■ **Material supplied**
(* ===== verification/QsortSpec.v ===== *)
(** * [qsort] sorts

    Whatever path [__qsort_r] takes (merge sort, merge sort on pointers, heap
    sort when there is no memory), the result is a sorted permutation of the
    array; the merge sorts keep equal elements in order. *)

From S2P Require Import Prelude Qsort.

(** The contract of a comparison function: it is consistent under exchange of its
    arguments and orders the elements. *)
Class Comparator {A} (cmp : A -> A -> Z) : Prop := {
  cmp_anti : forall x y, cmp x y < 0 <-> 0 < cmp y x;
  cmp_trans : forall x y z, cmp x y <= 0 -> cmp y z <= 0 -> cmp x z <= 0 }.

Definition leq {A} (cmp : A -> A -> Z) (x y : A) : Prop := cmp x y <= 0.
#[export] Instance leq_dec {A} (cmp : A -> A -> Z) : RelDecision (leq cmp).
Proof. intros x y. apply Z_le_dec. Defined.
#[export] Instance leq_total {A} (cmp : A -> A -> Z) `{!Comparator cmp} : Total (leq cmp).
Proof.
  intros x y. unfold leq. destruct (Z.le_gt_cases (cmp x y) 0); [by left|right].
  pose proof (cmp_anti (cmp := cmp) y x). lia.
Qed.
#[export] Instance leq_trans {A} (cmp : A -> A -> Z) `{!Comparator cmp} : Transitive (leq cmp).
Proof. intros x y z. apply cmp_trans. Qed.
#[export] Instance leq_refl {A} (cmp : A -> A -> Z) `{!Comparator cmp} : Reflexive (leq cmp).
Proof. intros x. by destruct (leq_total cmp x x). Qed.

Lemma filter_map {A B} (f : A -> B) (P : B -> Prop) `{!forall y, Decision (P y)} (l : list A) :
  filter P (f <$> l) = f <$> filter (fun x => P (f x)) l.
Proof.
  induction l as [|x l IH]; [done|]. rewrite fmap_cons, !filter_cons, IH.
  by destruct (decide (P (f x))).
Qed.

(** ** Merge sort *)
Section Merge.
Context {A : Type} (cmp : A -> A -> Z).

(** The loop computes the merge of the two runs. *)
Lemma merge_loop_spec fuel : forall b1 b2 tmp, (length b1 + length b2 < fuel)%nat ->
  exists t r1 r2, merge_loop cmp fuel b1 b2 tmp = Ok (tmp ++ t, r1, r2) /\
    t ++ r1 ++ r2 = list_merge (leq cmp) b1 b2.
Proof.
  induction fuel as [|fuel IH]; intros b1 b2 tmp Hf; [lia|]. cbn [merge_loop].
  destruct b1 as [|x b1]; [|destruct b2 as [|y b2]].
  - exists [], [], b2. rewrite app_nil_r. split; [done|]. by destruct b2.
  - exists [], (x :: b1), []. by rewrite !app_nil_r.
  - cbn [length] in Hf. rewrite list_merge_cons.
    destruct (Z.leb_spec (cmp x y) 0) as [Hle|Hgt].
    + rewrite decide_True by (unfold leq; lia). destruct (IH b1 (y :: b2) (tmp ++ [x])) as (t & r1 & r2 & Hr & Hm); [cbn; lia|].
      exists (x :: t), r1, r2. rewrite Hr, <- app_assoc. split; [done|]. cbn. by rewrite Hm.
    + rewrite decide_False by (unfold leq; lia). destruct (IH (x :: b1) b2 (tmp ++ [y])) as (t & r1 & r2 & Hr & Hm); [cbn; lia|].
      exists (y :: t), r1, r2. rewrite Hr, <- app_assoc. split; [done|]. cbn. by rewrite Hm.
Qed.

(** The elements of a class, one where all compare equal, keep their order. *)
Definition class (P : A -> Prop) : Prop := forall y z, P y -> P z -> leq cmp y z.

Lemma merge_stable `{!Comparator cmp} P `{!forall y, Decision (P y)} b1 b2 : class P ->
  StronglySorted (leq cmp) b1 -> filter P (list_merge (leq cmp) b1 b2) = filter P b1 ++ filter P b2.
Proof.
  intros HP Hs. revert b2. induction Hs as [|x1 b1 Hs IH1 Hall]; intros b2; [by destruct b2|].
  induction b2 as [|y b2 IH2]; [by rewrite app_nil_r|]. rewrite list_merge_cons.
  destruct (decide (leq cmp x1 y)) as [Hle|Hgt].
  - rewrite !(filter_cons _ x1). rewrite IH1. by destruct (decide (P x1)).
  - rewrite (filter_cons _ y), IH2, (filter_cons _ y).
    destruct (decide (P y)) as [Hy|]; [|done].
    assert (Hno : forall z, leq cmp x1 z -> ~ P z).
    { intros z Hz Hxz. apply Hgt. transitivity z; [done|]. by apply HP. }
    rewrite filter_cons_False by (apply Hno, leq_refl, _). rewrite filter_none; [done|].
    apply Forall_forall. by eapply Forall_impl.
Qed.

Lemma msort_spec `{!Comparator cmp} fuel : forall b, (length b < fuel)%nat ->
  exists l, msort_with_tmp cmp fuel b = Ok l /\ l ≡ₚ b /\ StronglySorted (leq cmp) l /\
    forall (P : A -> Prop) (H : forall y, Decision (P y)), class P -> filter P l = filter P b.
Proof.
  induction fuel as [|fuel IH]; intros b Hf; [lia|]. cbn [msort_with_tmp].
  destruct (Nat.leb_spec (length b) 1) as [Hle|Hgt].
  { exists b. split_and!; try done. destruct b as [|x [|y b]]; cbn in Hle; [constructor| |lia].
    constructor; constructor. }
  set (n1 := (length b / 2)%nat).
  assert (Hn1 : (0 < n1 < length b)%nat).
  { pose proof (Nat.div_mod_eq (length b) 2). pose proof (Nat.mod_upper_bound (length b) 2). unfold n1. lia. }
  destruct (IH (take n1 b)) as (l1 & H1 & P1 & S1 & E1); [rewrite length_take; lia|].
  destruct (IH (drop n1 b)) as (l2 & H2 & P2 & S2 & E2); [rewrite length_drop; lia|].
  rewrite H1, H2. cbn [mbind res_bind].
  assert (Hlen : (length l1 + length l2 = length b)%nat).
  { rewrite P1, P2, length_take, length_drop. lia. }
  destruct (merge_loop_spec (S (length b)) l1 l2 []) as (t & r1 & r2 & Hm & Heq); [lia|].
  rewrite Hm. cbn [mbind res_bind app]. exists ((t ++ r1) ++ r2). rewrite <- app_assoc, Heq.
  split; [done|]. split; [|split].
  - rewrite merge_Permutation, P1, P2. by rewrite take_drop.
  - apply Sorted_StronglySorted; [exact (leq_trans cmp)|]. apply Sorted_list_merge; [apply _|by apply StronglySorted_Sorted..].
  - intros P ? HP. rewrite merge_stable by done. rewrite E1, E2, <- filter_app by done. by rewrite take_drop.
Qed.

End Merge.

(** ** Heap sort *)
Section Heap.
Context {A : Type} (cmp : A -> A -> Z) (d : A).

(** The array as a function of the index. *)
Definition elem (a : list A) (i : Z) : A := nth (Z.to_nat i) a d.

Lemma rd_elem a i : 0 <= i < Z.of_nat (length a) -> rd a i = Ok (elem a i).
Proof.
  intros Hi. apply rd_Ok. split; [lia|]. unfold elem.
  destruct (lookup_lt_is_Some_2 a (Z.to_nat i)) as [x Hx]; [lia|].
  by rewrite (nth_lookup_Some _ _ _ _ Hx).
Qed.

Lemma nth_lookup_Some' a i : (i < length a)%nat -> a !! i = Some (nth i a d).
Proof. intros Hi. destruct (nth_lookup_or_length a i d); [done|lia]. Qed.

Lemma elem_insert a (i j : nat) x : (i < length a)%nat ->
  nth j (<[i := x]> a) d = if decide (j = i) then x else nth j a d.
Proof.
  intros Hi. rewrite !nth_lookup. destruct (decide (j = i)) as [->|Hne].
  - by rewrite list_lookup_insert_eq.
  - by rewrite list_lookup_insert_ne.
Qed.

Record swapped (a : list A) (i j : Z) (a' : list A) : Prop := {
  sw_perm : a' ≡ₚ a;
  sw_elem : forall x, 0 <= x ->
    elem a' x = if decide (x = i) then elem a j else if decide (x = j) then elem a i else elem a x }.

Lemma do_swap_spec a i j : 0 <= i < Z.of_nat (length a) -> 0 <= j < Z.of_nat (length a) ->
  exists a', do_swap a i j = Ok a' /\ swapped a i j a'.
Proof.
  intros Hi Hj. unfold do_swap. rewrite !rd_elem by done. cbn [mbind res_bind].
  rewrite wr_Ok by done. cbn [mbind res_bind]. rewrite wr_Ok by (rewrite length_insert; done).
  eexists. split; [done|]. split.
  - apply Permutation_inj. split; [by rewrite !length_insert|].
    exists (fun x => if decide (x = Z.to_nat i) then Z.to_nat j else if decide (x = Z.to_nat j) then Z.to_nat i else x).
    split; [intros x y; repeat destruct (decide _); lia|]. intros x.
    rewrite !list_lookup_insert, !length_insert. unfold elem.
    repeat destruct (decide _); try lia; try done; rewrite (nth_lookup_Some' a) by lia; repeat f_equal; lia.
  - intros x Hx. unfold elem. rewrite !elem_insert by (rewrite ?length_insert; lia).
    repeat destruct (decide _); try lia; try done; subst; f_equal; lia.
Qed.

Definition child (i j : Z) : Prop := j = 2 * i + 1 \/ j = 2 * i + 2.

(** Every parent from [k0] on, except [k], is at least its children up to [n]. *)
Definition heap_but (a : list A) (k0 k n : Z) : Prop :=
  forall i j, k0 <= i -> i <> k -> child i j -> j <= n -> leq cmp (elem a j) (elem a i).
Definition heap (a : list A) (k0 n : Z) : Prop :=
  forall i j, k0 <= i -> child i j -> j <= n -> leq cmp (elem a j) (elem a i).

(** [a'] differs from [a] by a permutation of the places [k..n]. *)
Record within (a : list A) (k n : Z) (a' : list A) : Prop := {
  wi_perm : a' ≡ₚ a;
  wi_out : forall x, 0 <= x -> x < k \/ n < x -> elem a' x = elem a x;
  wi_in : forall x, k <= x <= n -> exists y, k <= y <= n /\ elem a' x = elem a y }.

Lemma within_refl a k n : within a k n a.
Proof. split; [done|done|eauto]. Qed.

■ **What is expected**
Go to the line in the material above that contains "repeat destruct (decide _); try lia; try done; rewrite" and copy exactly from there through the line that contains "wi_out : forall", stopping after it.

■ **Final answer**
    repeat destruct (decide _); try lia; try done; rewrite (nth_lookup_Some' a) by lia; repeat f_equal; lia.
  - intros x Hx. unfold elem. rewrite !elem_insert by (rewrite ?length_insert; lia).
    repeat destruct (decide _); try lia; try done; subst; f_equal; lia.
Qed.

Definition child (i j : Z) : Prop := j = 2 * i + 1 \/ j = 2 * i + 2.

(** Every parent from [k0] on, except [k], is at least its children up to [n]. *)
Definition heap_but (a : list A) (k0 k n : Z) : Prop :=
  forall i j, k0 <= i -> i <> k -> child i j -> j <= n -> leq cmp (elem a j) (elem a i).
Definition heap (a : list A) (k0 n : Z) : Prop :=
  forall i j, k0 <= i -> child i j -> j <= n -> leq cmp (elem a j) (elem a i).

(** [a'] differs from [a] by a permutation of the places [k..n]. *)
Record within (a : list A) (k n : Z) (a' : list A) : Prop := {
  wi_perm : a' ≡ₚ a;
  wi_out : forall x, 0 <= x -> x < k \/ n < x -> elem a' x = elem a x;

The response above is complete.